EXERCISE DIRECTIONS ▸
Of the lines below, write out exactly those from the line with "torn tail *)" through the line with "Fixpoint written (es", both included, and skip the rest.

# # # # # # #

(* ===== verification/Journal.v ===== *)
(** * The journal of [src/addons/gptps_durable_queue.c]

    The bytes of a record, and the reading of a journal back: [write_record], [read_rec],
    the search [resync] makes past a record that does not verify, [apply_rec], [replay],
    and what a compaction writes.  A file is the list of its bytes; a read that fails and
    memory that runs out, which abandon the open, are not here. *)

From S2P Require Import Prelude.

Module Journal.

Definition byte_of (c : string) : Z := match c with String a _ => Z.of_N (Ascii.N_of_ascii a) | EmptyString => 0 end.
Definition DQ_FILE_MAGIC : Z := 0x47445131.
Definition DQ_REC_MAGIC : Z := 0x44515231.
Definition DQ_VERSION : Z := 1.
Definition DQ_FHDR_LEN : Z := 8.
Definition DQ_RHDR_LEN : Z := 20.
Definition DQ_FNV_SEED : Z := 2166136261.
Definition DQ_MAX_NAME : Z := 4096.
Definition DQ_MAX_PAYLOAD : Z := 256 * 1024 * 1024.
Definition DQ_MAX_SEQ : Z := 2 ^ 63 - 1.
Definition DQ_SUSPECT_AT : Z := 2.
Definition DQ_QUARANTINE_AT : Z := 3.
Definition UINT32_MAX : Z := 2 ^ 32 - 1.

Definition len {A} (l : list A) : Z := Z.of_nat (length l).
(** [p + n] of a buffer, and the first [n] bytes of one. *)
Definition from (n : Z) (l : list Z) : list Z := drop (Z.to_nat n) l.
Definition upto (n : Z) (l : list Z) : list Z := take (Z.to_nat n) l.

(** ** Integers and the checksum *)

Fixpoint put_le (n : nat) (v : Z) : list Z :=
  match n with O => [] | S n => Z.land v 255 :: put_le n (Z.shiftr v 8) end.
Definition put16 (v : Z) : list Z := put_le 2 v.
Definition put32 (v : Z) : list Z := put_le 4 v.
Definition put64 (v : Z) : list Z := put_le 8 v.
(** [v |= p[i] << (8 * i)]. *)
Fixpoint get_loop (i : Z) (p : list Z) (v : Z) : Z :=
  match p with [] => v | b :: p => get_loop (i + 1) p (Z.lor v (Z.shiftl b (8 * i))) end.
Definition get16 (p : list Z) : Z := get_loop 0 (upto 2 p) 0.
Definition get32 (p : list Z) : Z := get_loop 0 (upto 4 p) 0.
Definition get64 (p : list Z) : Z := get_loop 0 (upto 8 p) 0.

Fixpoint fnv (d : list Z) (h : Z) : Z :=
  match d with [] => h | b :: d => fnv d (u32 (Z.lxor h b * 16777619)) end.

(** ** Writing *)

Definition file_header : list Z := put32 DQ_FILE_MAGIC ++ put32 DQ_VERSION.

Definition record_header (type seq nlen plen : Z) : list Z :=
  put32 DQ_REC_MAGIC ++ [type; 0] ++ put16 nlen ++ put32 plen ++ put64 seq.
(** [None] is the refusal of a record past the reader's bounds. *)
Definition write_record (type seq : Z) (name payload : list Z) : option (list Z) :=
  if (DQ_MAX_NAME <? len name) || (DQ_MAX_PAYLOAD <? len payload) then None
  else
    let buf := record_header type seq (len name) (len payload) ++ name ++ payload in
    Some (buf ++ put32 (fnv buf DQ_FNV_SEED)).

(** ** Reading one record *)

Record dq_raw := Raw { w_type : Z; w_nlen : Z; w_plen : Z; w_seq : Z; w_body : list Z }.
Inductive dq_read := READ_OK (r : dq_raw) | READ_END | READ_BAD | READ_TORN.

(** [f]: the file from the stream's position; [left]: the bytes to its end, -1 when they
    are not known. *)
Definition read_rec (f : list Z) (left : Z) : dq_read :=
  if left =? 0 then READ_END
  else
    let hdr := upto DQ_RHDR_LEN f in
    if (len hdr =? 0) && (left <? 0) then READ_END
    else if negb (len hdr =? DQ_RHDR_LEN) || negb (get32 hdr =? DQ_REC_MAGIC) then READ_BAD
    else
      let type := default 0 (hdr !! 4%nat) in
      let nlen := get16 (from 6 hdr) in
      let plen := get32 (from 8 hdr) in
      let seq := get64 (from 12 hdr) in
      if (DQ_MAX_NAME <? nlen) || (DQ_MAX_PAYLOAD <? plen) then READ_BAD
      else
        let blen := nlen + plen + 4 in
        if (0 <? left) && (left <? DQ_RHDR_LEN + blen) then READ_TORN
        else
          let body := upto blen (from DQ_RHDR_LEN f) in
          if negb (len body =? blen) ||
             negb (fnv (upto (nlen + plen) body) (fnv hdr DQ_FNV_SEED) =? get32 (from (nlen + plen) body))
          then READ_BAD
          else READ_OK (Raw type nlen plen seq body).

(** ** Past a record that does not verify *)

(** Whether the search stops at [at]: a magic, a record that verifies, and not a stale
    ['P']. *)
Definition stands (f : list Z) (at_ end_ last_p : Z) : bool :=
  (get32 (from at_ f) =? DQ_REC_MAGIC) &&
  match read_rec (from at_ f) (end_ - at_) with
  | READ_OK r => negb ((w_type r =? byte_of "P") && (w_seq r <=? last_p))
  | _ => false
  end.
(** The loop over a chunk of [got] bytes at [base]. *)
Fixpoint scan (fuel : nat) (f : list Z) (base got end_ last_p i : Z) : option Z :=
  match fuel with
  | O => None
  | S n =>
      if i + 4 <=? got then
        if stands f (base + i) end_ last_p then Some (base + i)
        else scan n f base got end_ last_p (i + 1)
      else None
  end.
Definition CHUNK : Z := 4096.
Fixpoint resync_loop (fuel : nat) (f : list Z) (base end_ last_p : Z) : option Z :=
  match fuel with
  | O => None
  | S n =>
      if DQ_RHDR_LEN + 4 <=? end_ - base then
        let want := if end_ - base <? CHUNK then end_ - base else CHUNK in
        let got := len (upto want (from base f)) in
        if got <? 4 then None
        else match scan (length f) f base got end_ last_p 0 with
        | Some at_ => Some at_
        | None => resync_loop n f (base + got - 3) end_ last_p
        end
      else None
  end.
Definition resync (f : list Z) (bad end_ last_p : Z) : option Z := resync_loop (length f) f (bad + 1) end_ last_p.

(** ** The table *)

(** [dq_rec].  A NULL name or payload is an empty one: nothing tells them apart. *)
Record dq_rec := Rec {
  r_seq : Z; r_handle : Z; r_name : list Z; r_payload : list Z;
  r_done : bool; r_quarantined : bool; r_inflight : bool; r_suspect : bool; r_crashes : Z;
  r_committing : bool; r_retracting : Z; r_deferred : Z }.
#[export] Instance eta_dq_rec : Eta dq_rec := λ r,
  Rec (r_seq r) (r_handle r) (r_name r) (r_payload r) (r_done r) (r_quarantined r) (r_inflight r) (r_suspect r)
      (r_crashes r) (r_committing r) (r_retracting r) (r_deferred r).
Definition new_rec (seq : Z) (name payload : list Z) : dq_rec :=
  Rec seq 0 name payload false false false false 0 false 0 0.

(** [dq->recs], and [dq->next_seq]. *)
Record table := Tab { t_recs : list dq_rec; t_next : Z }.
#[export] Instance eta_table : Eta table := λ t, Tab (t_recs t) (t_next t).

Fixpoint search (fuel : nat) (l : list dq_rec) (seq : Z) (lo hi : nat) : option nat :=
  match fuel with
  | O => None
  | S n =>
      if (lo <? hi)%nat then
        let mid := (lo + (hi - lo) / 2)%nat in
        match l !! mid with
        | None => None
        | Some r =>
            if r_seq r =? seq then Some mid
            else if r_seq r <? seq then search n l seq (mid + 1) hi
            else search n l seq lo mid
        end
      else None
  end.
Definition find_by_seq (l : list dq_rec) (seq : Z) : option nat := search (S (length l)) l seq 0 (length l).

(** A buffer read as a C string: what is before its first NUL. *)
Fixpoint c_str (l : list Z) : list Z :=
  match l with [] => [] | b :: l => if b =? 0 then [] else b :: c_str l end.

Definition mark (type : Z) (r : dq_raw) (rc : dq_rec) : dq_rec :=
  if type =? byte_of "D" then rc <| r_done := true |> <| r_name := [] |> <| r_payload := [] |>
  else if type =? byte_of "Q" then rc <| r_quarantined := true |>
  else if type =? byte_of "S" then rc <| r_inflight := true |>
  else if type =? byte_of "F" then rc <| r_inflight := false |> <| r_crashes := 0 |>
  else if (type =? byte_of "K") && (w_plen r =? 4) && (w_nlen r =? 0) then rc <| r_crashes := get32 (w_body r) |>
  else rc.
Definition apply_rec (r : dq_raw) (t : table) : table :=
  let t := if t_next t <=? w_seq r then t <| t_next := u64 (w_seq r + 1) |> else t in
  if w_type r =? byte_of "P" then
    t <| t_recs ::= λ l, l ++ [new_rec (w_seq r) (c_str (upto (w_nlen r) (w_body r)))
                                        (upto (w_plen r) (from (w_nlen r) (w_body r)))] |>
  else match find_by_seq (t_recs t) (w_seq r) with
  | None => t
  | Some i => t <| t_recs ::= alter (mark (w_type r) r) i |>
  end.

(** ** Replay *)

Record dq_damage := Damage { g_regions : Z; g_first : Z; g_bytes : Z; g_cut : bool }.
#[export] Instance eta_dq_damage : Eta dq_damage := λ d, Damage (g_regions d) (g_first d) (g_bytes d) (g_cut d).
Definition no_damage : dq_damage := Damage 0 0 0 false.
(** [if (!dmg->regions++) dmg->first = pos; dmg->bytes += n]. *)
Definition damaged (pos n : Z) (d : dq_damage) : dq_damage :=
  Damage (g_regions d + 1) (if g_regions d =? 0 then pos else g_first d) (g_bytes d + n) (g_cut d).

Definition rec_len (r : dq_raw) : Z := DQ_RHDR_LEN + w_nlen r + w_plen r + 4.
Definition no_writer_makes (r : dq_raw) (last_p : Z) : bool :=
  (DQ_MAX_SEQ <? w_seq r) || (w_type r =? byte_of "P") && (w_seq r <=? last_p).

(** [end_] is the size of the file, -1 when it is not known.  [None]: out of fuel. *)
Fixpoint replay_loop (fuel : nat) (f : list Z) (end_ pos last_p : Z) (t : table) (d : dq_damage) : option (table * dq_damage) :=
  match fuel with
  | O => None
  | S n =>
      match read_rec (from pos f) (if end_ <? 0 then -1 else end_ - pos) with
      | READ_END => Some (t, d)
      | READ_OK r =>
          if no_writer_makes r last_p
          then replay_loop n f end_ (pos + rec_len r) last_p t (damaged pos (rec_len r) d)
          else replay_loop n f end_ (pos + rec_len r)
                 (if (w_type r =? byte_of "P") && (last_p <? w_seq r) then w_seq r else last_p) (apply_rec r t) d
      | bad =>
          match (if end_ <? 0 then None else resync f pos end_ last_p) with
          | None => Some (t, d)                        (* a torn tail *)
          | Some next =>
              match bad with
              | READ_TORN => Some (t, damaged pos (end_ - pos) d <| g_cut := true |>)
              | _ => replay_loop n f end_ next last_p t (damaged pos (next - pos) d)
              end
          end
      end
  end.
(** [sized]: whether the size of the file is known.  [None] is the code's -1: a header
    that is not a journal's.  A file that is missing is an empty one. *)
Definition replay (f : list Z) (sized : bool) : option (table * dq_damage) :=
  let t := Tab [] 1 in
  let fh := upto DQ_FHDR_LEN f in
  if len fh =? 0 then Some (t, no_damage)
  else if (len fh <? DQ_FHDR_LEN) || negb (get32 fh =? DQ_FILE_MAGIC) || negb (get32 (from 4 fh) =? DQ_VERSION) then None
  else replay_loop (S (length f)) f (if sized then len f else -1) DQ_FHDR_LEN 0 t no_damage.

(** ** Compaction *)

(** One write of [do_rewrite]. *)
Record entry := Entry { e_type : Z; e_seq : Z; e_name : list Z; e_payload : list Z }.
Definition write (e : entry) : option (list Z) := write_record (e_type e) (e_seq e) (e_name e) (e_payload e).
Fixpoint written (es : list entry) : option (list Z) :=
  match es with [] => Some [] | e :: es => b ← write e; bs ← written es; Some (b ++ bs) end.

(** [p_durable] and [d_durable]: [waiter_state] of the record's ['P'] and ['D']. *)
Definition kept (p_durable d_durable : Z → bool) (rc : dq_rec) : bool :=
  negb (r_done rc) && negb (r_committing rc && negb (p_durable (r_seq rc))) &&
  negb (negb (r_retracting rc =? 0) && d_durable (r_seq rc)).
Definition rewrite_rec (rc : dq_rec) : list entry :=
  Entry (byte_of "P") (r_seq rc) (r_name rc) (r_payload rc) ::
  (if r_crashes rc =? 0 then [] else [Entry (byte_of "K") (r_seq rc) [] (put32 (r_crashes rc))]) ++
  (if r_inflight rc then [Entry (byte_of "S") (r_seq rc) [] []] else []) ++
  (if r_quarantined rc then [Entry (byte_of "Q") (r_seq rc) [] []] else []).
Definition rewrite_entries (p_durable d_durable : Z → bool) (l : list dq_rec) : list entry :=
  concat (map rewrite_rec (List.filter (kept p_durable d_durable) l)).
(** The new journal; [None]: a record past the bounds. *)
Definition rewrite_file (p_durable d_durable : Z → bool) (l : list dq_rec) : option (list Z) :=
  bs ← written (rewrite_entries p_durable d_durable l); Some (file_header ++ bs).
(** The table after it. *)
Definition compact_memory (l : list dq_rec) : list dq_rec := List.filter (λ rc, negb (r_done rc)) l.

(** ** Crash loops: the loop of [gptps_dq_open] *)

Definition open_rec (rc : dq_rec) : dq_rec :=
  if r_done rc || r_quarantined rc then rc
  else
    let rc := if r_inflight rc
              then rc <| r_inflight := false |>
                      <| r_crashes ::= λ c, if c <? UINT32_MAX then c + 1 else c |>
              else rc in
    if DQ_QUARANTINE_AT <=? r_crashes rc then rc <| r_quarantined := true |>
    else rc <| r_suspect := DQ_SUSPECT_AT <=? r_crashes rc |>.
(** The table opened, and [pending]. *)
Definition open_table (l : list dq_rec) : list dq_rec * Z :=
  let l := map open_rec l in
  (l, len (List.filter (λ rc, negb (r_done rc || r_quarantined rc)) l)).

End Journal.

# # # # # # #

EXERCISE RESULT ▸
          | None => Some (t, d)                        (* a torn tail *)
          | Some next =>
              match bad with
              | READ_TORN => Some (t, damaged pos (end_ - pos) d <| g_cut := true |>)
              | _ => replay_loop n f end_ next last_p t (damaged pos (next - pos) d)
              end
          end
      end
  end.
(** [sized]: whether the size of the file is known.  [None] is the code's -1: a header
    that is not a journal's.  A file that is missing is an empty one. *)
Definition replay (f : list Z) (sized : bool) : option (table * dq_damage) :=
  let t := Tab [] 1 in
  let fh := upto DQ_FHDR_LEN f in
  if len fh =? 0 then Some (t, no_damage)
  else if (len fh <? DQ_FHDR_LEN) || negb (get32 fh =? DQ_FILE_MAGIC) || negb (get32 (from 4 fh) =? DQ_VERSION) then None
  else replay_loop (S (length f)) f (if sized then len f else -1) DQ_FHDR_LEN 0 t no_damage.

(** ** Compaction *)

(** One write of [do_rewrite]. *)
Record entry := Entry { e_type : Z; e_seq : Z; e_name : list Z; e_payload : list Z }.
Definition write (e : entry) : option (list Z) := write_record (e_type e) (e_seq e) (e_name e) (e_payload e).
Fixpoint written (es : list entry) : option (list Z) :=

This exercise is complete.